The Soldiers who had passed each of the stations threw their rucksacks on their backs at 3 a.m. and pushed their bodies to the limit to cover 12 miles of ground in three hours. After completing the road march, they went straight into Objective Bull. This is a medical lane that tests the response time and fortitude of these Soldiers as they do basic battlefield care for a wounded Soldier and then move the injured to the extraction point.

Expert Infantry Badge Candidates from across 2nd Infantry Brigade Combat Team, 25th Infantry Division vie for the EIB during a weeklong competition where they have to prove proficiency in all Infantry tactics and skills on Schofield Barracks, Hawaii, July 31-Aug. 11, 2017 (U.S. Army photo by 1st Lt. Jordan Linder, 2nd Infantry Brigade Combat Team, 25th Infantry Division)

“I think the most challenging part of this event (was) the weapons lanes, because we had a very short amount of time to get the weapon ready to fire,” said Pfc. Joshua Chinquee, a candidate from 1st Battalion, 27th Inf. Regiment. “This time limit simulates the time constraints we may face in a real world battle. Being able to say that I am proficient with all the weapons an infantryman may use is something I am very proud of.”

During this competition, there were several National Guardsmen from the 1st Bn., 151st Inf. Regt., out of Indiana, vying for the honor to wear the badge, as well, as part of the Army’s Associated Units Pilot Program, which pairs Reserve and National Guard units with active duty units.

Spc. Philip Craig, a candidate from D Company, 1-151st Inf. Regt., said, “It was an honor to work alongside the active duty Soldiers and to prove that National Guard Soldiers are just as proficient in our jobs, because we take it seriously, too. I hope that my example will motivate other National Guardsmen to go out and earn this badge, prove to yourself and the world that you are just as much of a Soldier as the active duty.”

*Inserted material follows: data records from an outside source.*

Lemma SaveData_ok_inv (ds : DataService) (req : SaveRequest) (w w' : World) :
  DataService.SaveData ds req w = (Ok None, w') →
  Data req ≠ EmptyString ∧ recognized (StorageType req) ∧
  persisted ds w w' (Data req) (StorageType req).
Proof.
  intros Hsave.
  destruct (decide (Data req ≠ EmptyString ∧
                    (StorageType req = "file" ∨ StorageType req = "database")))
    as [[Hdata [Hfile|Hdb]]|Hbad].
  - rewrite SaveData_file in Hsave by done. unfold bind in Hsave.
    rewrite FileStorage_Save_eq in Hsave. simpl in Hsave.
    split; [done|]. split; [apply recognized_cases; by left|].
    assert (w' = file_saved "data.txt" (Data req) w) as ->.
    { destruct (create_fault w !! "data.txt"); [discriminate|].
      destruct (writes_in_full w "data.txt" (Data req)); [by injection Hsave|].
      destruct (write_fault w !! "data.txt") as [[room reason]|];
        [discriminate|by injection Hsave]. }
    split; [intros _; simpl; apply lookup_insert_eq|]. intros Hkind. congruence.
  - rewrite SaveData_database in Hsave by done.
    split; [done|]. split; [apply recognized_cases; by right|].
    destruct (database (factory ds)) as [l|] eqn:Hl; [|discriminate].
    unfold bind in Hsave.
    destruct (DatabaseConnection_Save_cases (Some l) (Data req) w)
      as [(msg & Heq & _)|[(l' & c & _ & _ & _ & Heq)|(l' & c & [= <-] & Hc & _ & Heq)]];
      rewrite Heq in Hsave; try discriminate.
    injection Hsave as <-.
    split; [intros Hkind; congruence|]. intros _. by exists l, c.
  - destruct (SaveData_invalid ds req w Hbad) as (err & _ & Heq). congruence.
Qed.

(** X12.  The refactored handler sends 200 only after the payload has been
    persisted: whenever its status is 200, the body decoded to a request with
    a non-empty payload and a recognized kind, and the world it leaves holds
    the payload, byte for byte (in [data.txt], or handed to the connection's
    write primitive); the response then carries the JSON content type and
    the JSON success body. *)
Theorem HandleSaveData_OK_means_persisted
  (h : HTTPHandler) (w : ResponseWriter) (r : Request) (world world' : World)
  (response : ResponseWriter) :
  rw_status w = None →
  HTTPHandler.HandleSaveData h w r world = (Ok response, world') →
  rw_status response = Some StatusOK →
  ∃ req,
    json.Unmarshal (fst (Body r)) zero_SaveRequest = (req, None) ∧
    Data req ≠ EmptyString ∧
    recognized (StorageType req) ∧
    persisted (dataService h) world world' (Data req) (StorageType req) ∧
    rw_header response !! "Content-Type" = Some "application/json" ∧
    rw_body response = rw_body w +:+ success_body.
Proof.
  intros Hfresh Hrun Hok. rewrite HandleSaveData_eq in Hrun.
  assert (∀ text code, code ≠ StatusOK →
            rw_status (http_Error w text code) ≠ Some StatusOK) as Herror.
  { intros text code Hcode. rewrite http_Error_status by done. congruence. }
  destruct (negb (String.eqb (Method r) MethodPost)).
  { injection Hrun as <- <-. by destruct (Herror "Method not allowed" StatusMethodNotAllowed). }
  destruct (snd (Body r)).
  { injection Hrun as <- <-. by destruct (Herror "Failed to read body" StatusBadRequest). }
  destruct (json.Unmarshal (fst (Body r)) zero_SaveRequest) as [req [decode_err|]].
  { injection Hrun as <- <-. by destruct (Herror "Invalid JSON format" StatusBadRequest). }
  destruct (DataService.SaveData (dataService h) req world) as [[[err|]|msg] world1] eqn:Hsave;
    [| |discriminate].
  { injection Hrun as <- <-. by destruct (Herror (Error err) StatusInternalServerError). }
  injection Hrun as <- <-. exists req. split; [reflexivity|].
  destruct (SaveData_ok_inv _ _ _ _ Hsave) as (Hdata & Hkind & Hpersisted).
  split; [exact Hdata|]. split; [exact Hkind|]. split; [exact Hpersisted|].
  split.
  - unfold success_response, Encode, Body_Write, WriteHeader. simpl. rewrite Hfresh. simpl.
    apply lookup_insert_eq.
  - unfold success_response, Encode, Body_Write. simpl. by rewrite !WriteHeader_body.
Qed.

The EIB holds a lot of prestige and honor for infantrymen, because it proves they are experts in their field, said Staff Sgt. Sean D. Grangaard, an EIB grader with the 1st Bn., 21st Inf. Regt. To motivate the Soldiers and honor the history of the badge, he held a replica of the EIB above his head at the end of the ruck march.

“A former first sergeant of the unit created this awhile back to show these infantrymen what they are out here for and why they are putting themselves through such a grueling event,” said Grangaard.

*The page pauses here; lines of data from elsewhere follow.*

(* ===== verification/UintSet.v ===== *)
(** * Sets of 64-bit integers as range lists (ssl/quic/uint_set.c)

    A [UINT_SET] is the doubly linked list of ranges, in list order (head
    first).  A backwards walk of the C code is a recursion over the reversed
    list, with the part already walked over kept in order ([rprev] / [after],
    so that the list is always [rev rprev ++ after]).  [alloc] says whether
    the call's allocation of a list item succeeds. *)

From S2P Require Import Prelude.

Record UINT_RANGE := mkRange { r_start : Z; r_end : Z }.
#[export] Instance eta_range : Eta UINT_RANGE := fun r => mkRange (r_start r) (r_end r).

Abbreviation UINT_SET := (list UINT_RANGE).

Definition ossl_uint_set_init : UINT_SET := [].

Definition u64_min (x y : Z) : Z := if x <? y then x else y.
Definition u64_max_of (x y : Z) : Z := if y <? x then x else y.

Definition uint_range_overlaps (a b : UINT_RANGE) : bool :=
  u64_max_of (r_start a) (r_start b) <=? u64_min (r_end a) (r_end b).

(** Possible merge of [x] with the item before it; the result is the reversed
    list of items before [x], and [x]. *)
Definition uint_set_merge_adjacent (rprev : UINT_SET) (x : UINT_RANGE) : UINT_SET * UINT_RANGE :=
  match rprev with
  | [] => (rprev, x)
  | xprev :: rest =>
      if negb (r_start x -u 1 =? r_end xprev) then (rprev, x)
      else (rest, x <| r_start := r_start xprev |>)
  end.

Chinquee said, that as Soldiers continue on in their career, this badge will help them get promoted, as well as show the next generation of Soldiers that their leaders do know what they are talking about, because they have proven to the Army and the infantry that they are experts in their field.

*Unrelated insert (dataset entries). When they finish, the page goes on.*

(* ===== verification/OsslTime.v ===== *)
(** * Saturating time arithmetic (include/internal/time.h)

    An [OSSL_TIME] is its 64-bit tick count (nanoseconds). *)

From S2P Require Import Prelude.

Abbreviation OSSL_TIME := Z.

Definition OSSL_TIME_SECOND : Z := 1000000000.
Definition OSSL_TIME_MS : Z := OSSL_TIME_SECOND / 1000.
Definition OSSL_TIME_US : Z := OSSL_TIME_MS / 1000.

Definition ossl_ticks2time (ticks : Z) : OSSL_TIME := ticks.
Definition ossl_time2ticks (t : OSSL_TIME) : Z := t.
Definition ossl_ms2time (ms : Z) : OSSL_TIME := ossl_ticks2time (ms *u OSSL_TIME_MS).

Definition ossl_time_zero : OSSL_TIME := ossl_ticks2time 0.
Definition ossl_time_infinite : OSSL_TIME := ossl_ticks2time UINT64_MAX.

Definition ossl_time_compare (a b : OSSL_TIME) : Z :=
  if b <? a then 1 else if a <? b then -1 else 0.

Definition ossl_time_is_zero (t : OSSL_TIME) : bool := ossl_time_compare t ossl_time_zero =? 0.
Definition ossl_time_is_infinite (t : OSSL_TIME) : bool := ossl_time_compare t ossl_time_infinite =? 0.

Definition ossl_time_add (a b : OSSL_TIME) : OSSL_TIME :=
  let '(r, err) := safe_add a b false in if err then ossl_time_infinite else r.

Definition ossl_time_subtract (a b : OSSL_TIME) : OSSL_TIME :=
  let '(r, err) := safe_sub a b false in if err then ossl_time_zero else r.

Definition ossl_time_abs_difference (a b : OSSL_TIME) : OSSL_TIME :=
  if b <? a then ossl_time_subtract a b else ossl_time_subtract b a.

Definition ossl_time_multiply (a : OSSL_TIME) (b : Z) : OSSL_TIME :=
  let '(r, err) := safe_mul a b false in if err then ossl_time_infinite else r.

Definition ossl_time_divide (a : OSSL_TIME) (b : Z) : OSSL_TIME :=
  let '(r, err) := safe_div a b false in if err then ossl_time_zero else r.

Definition ossl_time_muldiv (a : OSSL_TIME) (b c : Z) : OSSL_TIME :=
  let '(r, err) := safe_muldiv a b c false in if err then ossl_time_zero else r.

Definition ossl_time_max (a b : OSSL_TIME) : OSSL_TIME := if b <? a then a else b.
Definition ossl_time_min (a b : OSSL_TIME) : OSSL_TIME := if a <? b then a else b.

#[global] Arguments ossl_time_compare : simpl never.
#[global] Arguments ossl_time_is_zero : simpl never.
#[global] Arguments ossl_time_add : simpl never.
#[global] Arguments ossl_time_subtract : simpl never.
#[global] Arguments ossl_time_abs_difference : simpl never.
#[global] Arguments ossl_time_multiply : simpl never.
#[global] Arguments ossl_time_divide : simpl never.
#[global] Arguments ossl_time_muldiv : simpl never.
#[global] Arguments ossl_time_max : simpl never.
#[global] Arguments ossl_time_min : simpl never.

(** ** What the operations compute on 64-bit operands *)

Lemma time_add_spec (a b : Z) : u64 a -> u64 b -> ossl_time_add a b = Z.min (a + b) UINT64_MAX.
Proof.
  intros Ha Hb. unfold ossl_time_add, safe_add, ossl_time_infinite, ossl_ticks2time. cbn.
  destruct (Z.leb_spec U64_MOD (a + b)); u64_lia.
Qed.

Lemma time_subtract_spec (a b : Z) : u64 a -> u64 b -> ossl_time_subtract a b = Z.max (a - b) 0.
Proof.
  intros Ha Hb. unfold ossl_time_subtract, safe_sub, ossl_time_zero, ossl_ticks2time. cbn.
  destruct (Z.ltb_spec a b); u64_lia.
Qed.

Lemma time_multiply_spec (a b : Z) : u64 a -> u64 b -> ossl_time_multiply a b = Z.min (a * b) UINT64_MAX.
Proof.
  intros Ha Hb. unfold ossl_time_multiply, safe_mul, ossl_time_infinite, ossl_ticks2time. cbn.
  assert (0 <= a * b) by (unfold u64 in *; nia).
  destruct (Z.leb_spec U64_MOD (a * b)); [u64_side|].
  rewrite mul64_small by u64_side. u64_side.
Qed.

Lemma time_divide_spec (a b : Z) : 0 < b -> ossl_time_divide a b = a / b.
Proof. intros. unfold ossl_time_divide, safe_div. bdestruct_all; [lia|done]. Qed.

Lemma time_abs_difference_spec (a b : Z) :
  u64 a -> u64 b -> ossl_time_abs_difference a b = Z.abs (a - b).
Proof.
  intros Ha Hb. unfold ossl_time_abs_difference.
  destruct (Z.ltb_spec b a); rewrite time_subtract_spec by done; lia.
Qed.

Lemma time_compare_lt (a b : Z) : (ossl_time_compare a b <? 0) = (a <? b).
Proof. unfold ossl_time_compare. bdestruct_all; auto; lia. Qed.

Lemma time_compare_le (a b : Z) : (ossl_time_compare a b <=? 0) = (a <=? b).
Proof. unfold ossl_time_compare. bdestruct_all; auto; lia. Qed.

Lemma time_compare_ge (a b : Z) : (0 <=? ossl_time_compare a b) = (b <=? a).
Proof. unfold ossl_time_compare. bdestruct_all; auto; lia. Qed.

Lemma time_is_zero_spec (t : Z) : ossl_time_is_zero t = (t =? 0).
Proof. unfold ossl_time_is_zero, ossl_time_compare, ossl_time_zero, ossl_ticks2time. bdestruct_all; auto; lia. Qed.

Lemma time_max_spec (a b : Z) : ossl_time_max a b = Z.max a b.
Proof. unfold ossl_time_max. bdestruct_all; lia. Qed.

Lemma time_min_spec (a b : Z) : ossl_time_min a b = Z.min a b.
Proof. unfold ossl_time_min. bdestruct_all; lia. Qed.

Staff Sgt. Sean D. Grangaard (background), an EIB grader with 1st Battalion, 21st Infantry Regiment, holds a replica of the Expert Infantry Badge above his head to motivate and remind the EIB candidates to what they are working toward on Schofield Barracks, Hawaii, Aug. 4, 2017. The EIB is earned by proving proficiency in all Infantry tactics and skills. (U.S. Army photo by Sgt. David N. Beckstrom, 2nd Infantry Brigade Combat Team, 25th Infantry Division)

When it was all over, 67 Warriors were awarded the coveted EIB with this competition, producing an 11 percent completion rate; the national average is 18 percent.

During his remarks at the EIB graduation ceremony, Command Sgt. Maj. Bryant Lambert, senior enlisted adviser for U.S. Army-Pacific said that EIB is a mark of honor for those who do a hard, dirty and thankless job. He reminded the awardees to think of the badge as a reminder of the long history they are a part of.